As China stagnates, L’Oreal is now looking to regions, like the Middle East and Southeast Asia, as a source of growth.

SAPMENA—L’Oreal’s term for “South Asia Pacific, Middle East, and North Africa”—will soon “play a much bigger role” when it comes to beauty, says Vismay Sharma, who oversees the region for the French cosmetics firm. 

L’Oreal, No. 91 on Fortune’s Europe 500, reported sales of 1.1 billion euros ($1.19 billion) for the first quarter of 2025, up 12.2% year-on-year, across SAPMENA and Sub-Saharan Africa (SSA).

That’s still small compared to other regions, sitting far behind Europe, North America and North Asia. But while SAPMENA-SSA only contributed 9.2% of L’Oreal’s quarterly revenue, it was the only region to log double-digit growth. 

SAPMENA covers a huge swathe of the globe, stretching from Morocco all the way down to New Zealand just under 19,000 kilometers away. The region’s 35 markets cover 3 billion people, or about 40% of the world’s population, yet only accounts for 10% of global beauty sales. “It has to come together, and eventually demographics have to win,” Sharma says.

SAPMENA’s quick growth doesn’t surprise Sharma. “The consumers in this part of the world are about 5 years younger than the rest of the world, live in aspirational societies and in economies that are growing fast,” he says.

China has proved to be a tricky market for global cosmetics firms post-pandemic. Sluggish China sales have dragged down the financial results of U.S. firm Estee Lauder and Japan’s Shiseido. 

A sluggish economy and stagnant consumption are partly to blame. But there’s also new competition. “C-Beauty” brands are starting to pick up steam among Chinese shoppers, with new brands going viral on Douyin, the Chinese version of TikTok, and other social media platforms. (L’Oreal is paying attention, investing in local Chinese brands like To Summer)

Still, Sharma thinks China offers lessons for SAPMENA. 

Southeast Asia, like China, has highly connected consumers who are used to e-commerce and livestreaming.
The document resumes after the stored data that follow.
(** [fire env h w] is [None] when the timer [h] cannot fire (it is not
    armed); otherwise the outcome of its closure. *)
Definition fire (env : Env) (h : handle) (w : World) : option (option World) :=
  match heap w !! h with
  | Some t =>
      if is_armed t
      then Some (exec (run_callback env (t_callback t))
                   (set_heap (alter mark_fired h (heap w)) w))
      else None
  | None => None
  end.

(** ** The operations the bot performs on a scheduler, and the states they
    reach *)

Inductive Op :=
  | OpScheduleAll
  | OpScheduleUser (chatID : Z)
  | OpCancelUser (chatID : Z)
  | OpStopAll
  | OpFire (h : handle).

Definition run_op (env : Env) (o : Op) (w : World) : option (option World) :=
  match o with
  | OpScheduleAll => Some (exec (ScheduleAll env) w)
  | OpScheduleUser chatID => Some (exec (ScheduleUser env chatID) w)
  | OpCancelUser chatID => Some (exec (CancelUser chatID) w)
  | OpStopAll => Some (exec StopAll w)
  | OpFire h => fire env h w
  end.

Inductive reachable (env : Env) : World → Prop :=
  | reachable_new : reachable env NewScheduler
  | reachable_op o w w' :
      reachable env w → run_op env o w = Some (Some w') → reachable env w'.

(** ** What the specification says of the weekly window

    The Monday the specification names for a current date [d]: the Monday
    of the same week from Monday to Friday, the next Monday on Saturday and
    Sunday. *)
Definition spec_weekStart_day (d : Z) : Z :=
  let wd := weekday_of_day d in
  if bool_decide (1 ≤ wd ≤ 5)%Z then (d - (wd - 1))%Z
  else if bool_decide (wd = 6%Z) then (d + 2)%Z
  else (d + 1)%Z.

Definition window_as_specified (loc : Location) (now : Time) : Prop :=
  civil_day loc (weekWindow loc now).1 = spec_weekStart_day (civil_day loc now) ∧
  civil_day loc (weekWindow loc now).2 = (spec_weekStart_day (civil_day loc now) + 4)%Z.

(** Saturday 1 June 2024, 12:00. *)
Definition saturday_noon : Time := 1717243200000000000%Z.

(** ** Timers of a user, and timers nobody holds *)

(** Every handle a timer set holds. *)
Definition handles_of (ut : UserTimers) : list handle :=
  option_list (dailyTimer ut) ++ option_list (weeklyTimer ut)
    ++ option_list (lectureScheduler ut) ++ lectureTimers ut.

(** Stopping a list of timers, on the list of created timers. *)
Definition stop_list (hs : list handle) (hp : list Timer) : list Timer :=
  foldl (λ hp h, alter stop_timer h hp) hp hs.

(** The timer set that holds the timer [h] running the closure [f], if it
    is held at all. *)
Definition referenced (w : World) (h : handle) (f : Callback) : Prop :=
  match f with
  | DailyCb chatID =>
      ∃ ut, timers w !! chatID = Some ut ∧ dailyTimer ut = Some h
  | WeeklyCb chatID =>
      ∃ ut, timers w !! chatID = Some ut ∧ weeklyTimer ut = Some h
  | MidnightCb chatID =>
      ∃ ut, timers w !! chatID = Some ut ∧ lectureScheduler ut = Some h
  | ReminderCb chatID _ _ =>
      ∃ ut, timers w !! chatID = Some ut ∧ h ∈ lectureTimers ut
  end.

(** No armed timer is leaked: each one is held by the timer set of its
    user, in the field of its kind. *)
Definition no_leak (w : World) : Prop :=
  ∀ h t, heap w !! h = Some t → t_state t = Armed → referenced w h (t_callback t).

Definition is_daily_of (chatID : Z) (f : Callback) : bool :=
  match f with DailyCb i => bool_decide (i = chatID) | _ => false end.
Definition is_weekly_of (chatID : Z) (f : Callback) : bool :=
  match f with WeeklyCb i => bool_decide (i = chatID) | _ => false end.
Definition is_midnight_of (chatID : Z) (f : Callback) : bool :=
  match f with MidnightCb i => bool_decide (i = chatID) | _ => false end.
Definition is_reminder_of (chatID : Z) (f : Callback) : bool :=
  match f with ReminderCb i _ _ => bool_decide (i = chatID) | _ => false end.

(** The number of armed timers whose closure satisfies [p], among all the
    timers ever created. *)
Definition count_armed (p : Callback → bool) (hp : list Timer) : nat :=
  length (List.filter (λ t, is_armed t && p (t_callback t)) hp).

Definition armed_count (p : Callback → bool) (w : World) : nat :=
  count_armed p (heap w).

(** ** Two invocations of ScheduleUser running concurrently

    A goroutine running [ScheduleUser] has either not looked the user up
    yet, or has some phases left.  [Scheduler] has no lock: between two
    phases of one goroutine, another may run.  (Goroutines interleave more
    finely than phase by phase; every schedule here is one of theirs.) *)
Inductive Goroutine :=
  | NotStarted (chatID : Z)
  | Running (rest : list (M unit)).

Definition goroutine_step (env : Env) (g : Goroutine) : M Goroutine :=
  match g with
  | NotStarted chatID =>
      phases ← ScheduleUser_lookup env chatID; mret (Running phases)
  | Running [] => mret (Running [])
  | Running (phase :: rest) => phase;; mret (Running rest)
  end.

(** A schedule names, step after step, which of two goroutines moves. *)
Fixpoint interleave (env : Env) (schedule : list bool) (g1 g2 : Goroutine)
    : M (Goroutine * Goroutine) :=
  match schedule with
  | [] => mret (g1, g2)
  | true :: schedule =>
      g1' ← goroutine_step env g1; interleave env schedule g1' g2
  | false :: schedule =>
      g2' ← goroutine_step env g2; interleave env schedule g1 g2'
  end.

Definition finished (g : Goroutine) : Prop := g = Running [].

(** The world [CancelUser] ends in. *)
Definition cancelled (chatID : Z) (w : World) : World :=
  match timers w !! chatID with
  | Some ut =>
      set_timers (delete chatID (timers w))
        (set_heap (stop_list (handles_of ut) (heap w)) w)
  | None => w
  end.

(** The world after lines 91 to 96 of [scheduleLectureReminders]. *)
Definition lectures_cleared (chatID : Z) (w : World) : World :=
  match timers w !! chatID with
  | Some ut =>
      set_timers (<[chatID := with_lectureTimers [] ut]> (timers w))
        (set_heap (stop_list (lectureTimers ut) (heap w)) w)
  | None => w
  end.

(** The timers the loop of [scheduleLectureReminders] creates, when the
    first clock reading of the loop is interaction number [n]. *)
Fixpoint reminder_timers (env : Env) (chatID offsetMinutes : Z) (now : Time)
    (n : nat) (lectures : list Lecture) : list Timer :=
  match lectures with
  | [] => []
  | lecture :: rest =>
      if Time_After (reminderTime_of lecture offsetMinutes) now
      then {| t_state := Armed;
              t_after := Time_Sub (reminderTime_of lecture offsetMinutes) (time_Now env n);
              t_callback := ReminderCb chatID lecture offsetMinutes |}
             :: reminder_timers env chatID offsetMinutes now (S n) rest
      else reminder_timers env chatID offsetMinutes now n rest
  end.

(** The world with one more message handed to the API after one
    interaction. *)
Definition prompted (chatID : Z) (w : World) : World :=
  set_outbox (outbox w ++ [(chatID, set_calendar_prompt)]) (next_tick w).

(** ** A sample environment

    Monday 3 June 2024; the clock stands at 10:30.  Chat 7 has a calendar
    with lectures at 09:00, 11:00 and 14:00 and a lead time of 15 minutes,
    chat 8 has no calendar link, the lookup of chat 9 fails, and no other
    chat is registered. *)
Definition monday_midnight : Time := 1717372800000000000%Z.
Definition Hour : Duration := 3600000000000%Z.

Definition at_hour (h : Z) : Time := (monday_midnight + h * Hour)%Z.

Definition lecture_at (title : string) (h : Z) : Lecture :=
  {| Title := title; Location_ := "Roberts G06"; Start := at_hour h |}.

Definition sample_lectures : list Lecture :=
  [lecture_at "Logic" 9; lecture_at "Algebra" 11; lecture_at "Compilers" 14].

Definition alice : User :=
  {| ChatID := 7; DailyTime := "07:00"; WeeklyTime := "SUN 18:00";
     WebCalURL := "webcal://timetable.example/alice"; ReminderOffset := "15" |}.

Definition bob : User :=
  {| ChatID := 8; DailyTime := "07:00"; WeeklyTime := "SUN 18:00";
     WebCalURL := ""; ReminderOffset := "15" |}.

Definition sample_env_of (cal : result unit) (lectures : result (list Lecture)) : Env :=
  {| Calendar := unit;
     ukLocation := UTC;
     time_Now := λ _, (monday_midnight + 10 * Hour + 30 * Minute)%Z;
     db_GetUser := λ _ chatID,
       if bool_decide (chatID = 7%Z) then (Some alice, None)
       else if bool_decide (chatID = 8%Z) then (Some bob, None)
       else if bool_decide (chatID = 9%Z) then (None, Some "database is locked")
       else (None, None);
     db_GetAllUsers := λ _, [alice; bob];
     utils_GetNextTime := λ _ _, at_hour 31;
     utils_GetNextWeekTime := λ _ _, at_hour 162;
     timetable_FetchCalendar := λ _ _, cal;
     timetable_GetLectures := λ _ _ _, lectures;
     timetable_GetLecturesInRange := λ _ _ _ _, Ok ∅;
     timetable_CleanTitle := λ title, title;
     timetable_FormatLectures := λ _, "";
     Time_Format := λ _ _, "" |}.

Definition sample_env : Env := sample_env_of (Ok tt) (Ok sample_lectures).

(** The same, but the calendar feed cannot be fetched. *)
Definition offline_env : Env := sample_env_of (Err "connection refused") (Ok []).

Definition armed_timer (d : Duration) (f : Callback) : Timer :=
  {| t_state := Armed; t_after := d; t_callback := f |}.

(** The scheduler after [ScheduleUser 7] on a new scheduler in the sample
    environment: a daily, a weekly and a midnight timer, and reminders for
    the lectures at 11:00 and 14:00. *)
Definition sample_scheduled : World :=
  {| heap :=
       [ armed_timer 73800000000000 (DailyCb 7);
         armed_timer 545400000000000 (WeeklyCb 7);
         armed_timer 48601000000000 (MidnightCb 7);
         armed_timer 900000000000 (ReminderCb 7 (lecture_at "Algebra" 11) 15);
         armed_timer 11700000000000 (ReminderCb 7 (lecture_at "Compilers" 14) 15) ];
     timers :=
       {[ 7%Z := {| dailyTimer := Some 0; weeklyTimer := Some 1;
                    lectureTimers := [3; 4]; lectureScheduler := Some 2 |} ]};
     outbox := [];
     tick := 14 |}.

(** What a sender does to the world: one message to the chat, some
    interactions, and nothing else. *)
Definition only_sends (chatID : Z) (w : World) (r : option (unit * World)) : Prop :=
  ∃ w' text, r = Some (tt, w') ∧
    heap w' = heap w ∧ timers w' = timers w ∧
    outbox w' = outbox w ++ [(chatID, text)].

(** The answers of the environment that make a replan started at
    interaction [n] stop early: no user or no calendar link; or the calendar
    cannot be fetched; or its lectures cannot be read; or there are none. *)
Definition replan_stops (env : Env) (chatID : Z) (n : nat) : Prop :=
  no_calendar (db_GetUser env n chatID).1 = true ∨
  ∃ user, (db_GetUser env n chatID).1 = Some user ∧ WebCalURL user ≠ "" ∧
    ((∃ err, timetable_FetchCalendar env (S n) (WebCalURL user) = Err err) ∨
     ∃ cal, timetable_FetchCalendar env (S n) (WebCalURL user) = Ok cal ∧
       ((∃ err, timetable_GetLectures env (S (S (S n))) cal (time_Now env (S (S n))) = Err err) ∨
        timetable_GetLectures env (S (S (S n))) cal (time_Now env (S (S n))) = Ok [])).

(** An armed reminder of the chat. *)
Definition armed_reminder_of (chatID : Z) (t : Timer) : Prop :=
  t_state t = Armed ∧ is_reminder_of chatID (t_callback t) = true.

(** The chat whose closure it is. *)
Definition owner (f : Callback) : Z :=
  match f with
  | DailyCb chatID | WeeklyCb chatID | MidnightCb chatID | ReminderCb chatID _ _ => chatID
  end.

(** The timer set [ScheduleUser] installs when the list of timers had [n]
    elements and the replan creates [k] reminders. *)
Definition fresh_UserTimers (n k : nat) : UserTimers :=
  {| dailyTimer := Some n; weeklyTimer := Some (S n);
     lectureTimers := seq (S (S (S n))) k; lectureScheduler := Some (S (S n)) |}.

(** The world [w'] differs from [w] as after a [ScheduleUser] of a readable
    user: the old timers of the chat are stopped; a daily, a weekly and a
    midnight timer and some reminders are new and armed; the entry of the
    chat holds exactly these. *)
Definition scheduled_shape (chatID : Z) (w w' : World) : Prop :=
  ∃ d1 d2 d3 new,
    heap w' =
      heap (cancelled chatID w)
        ++ [armed_timer d1 (DailyCb chatID); armed_timer d2 (WeeklyCb chatID);
            armed_timer d3 (MidnightCb chatID)]
        ++ new ∧
    Forall (armed_reminder_of chatID) new ∧
    timers w' = <[chatID := fresh_UserTimers (length (heap w)) (length new)]> (timers w) ∧
    outbox w' = outbox w.

(** The world after [CancelUser] for each key of a list, in turn. *)
Definition cancel_all (keys : list Z) (w : World) : World :=
  foldl (λ w chatID, cancelled chatID w) w keys.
For example, Sharma notes that over 50% of L’Oreal’s business in Vietnam comes from e-commerce. 

This is less true of the Middle East and North Africa. 

“When you look at the ecosystem of beauty over there, you still don’t have TikTok Shop. They’re still a few years behind platforms like Shopee, like Lazada,” he says.

Yet consumers in the Middle East share similar preferences to those in Southeast Asia. “Expectations for beauty are very similar. We can see aspirations in terms of kind of hair, skin, lips, and eyes,” Sharma says, pointing to a preference for longer black hair as an example. 

That gives L’Oreal a chance to grow in the region. “Our ability to create content at scale in the GCC becomes a huge advantage,” Sharma says.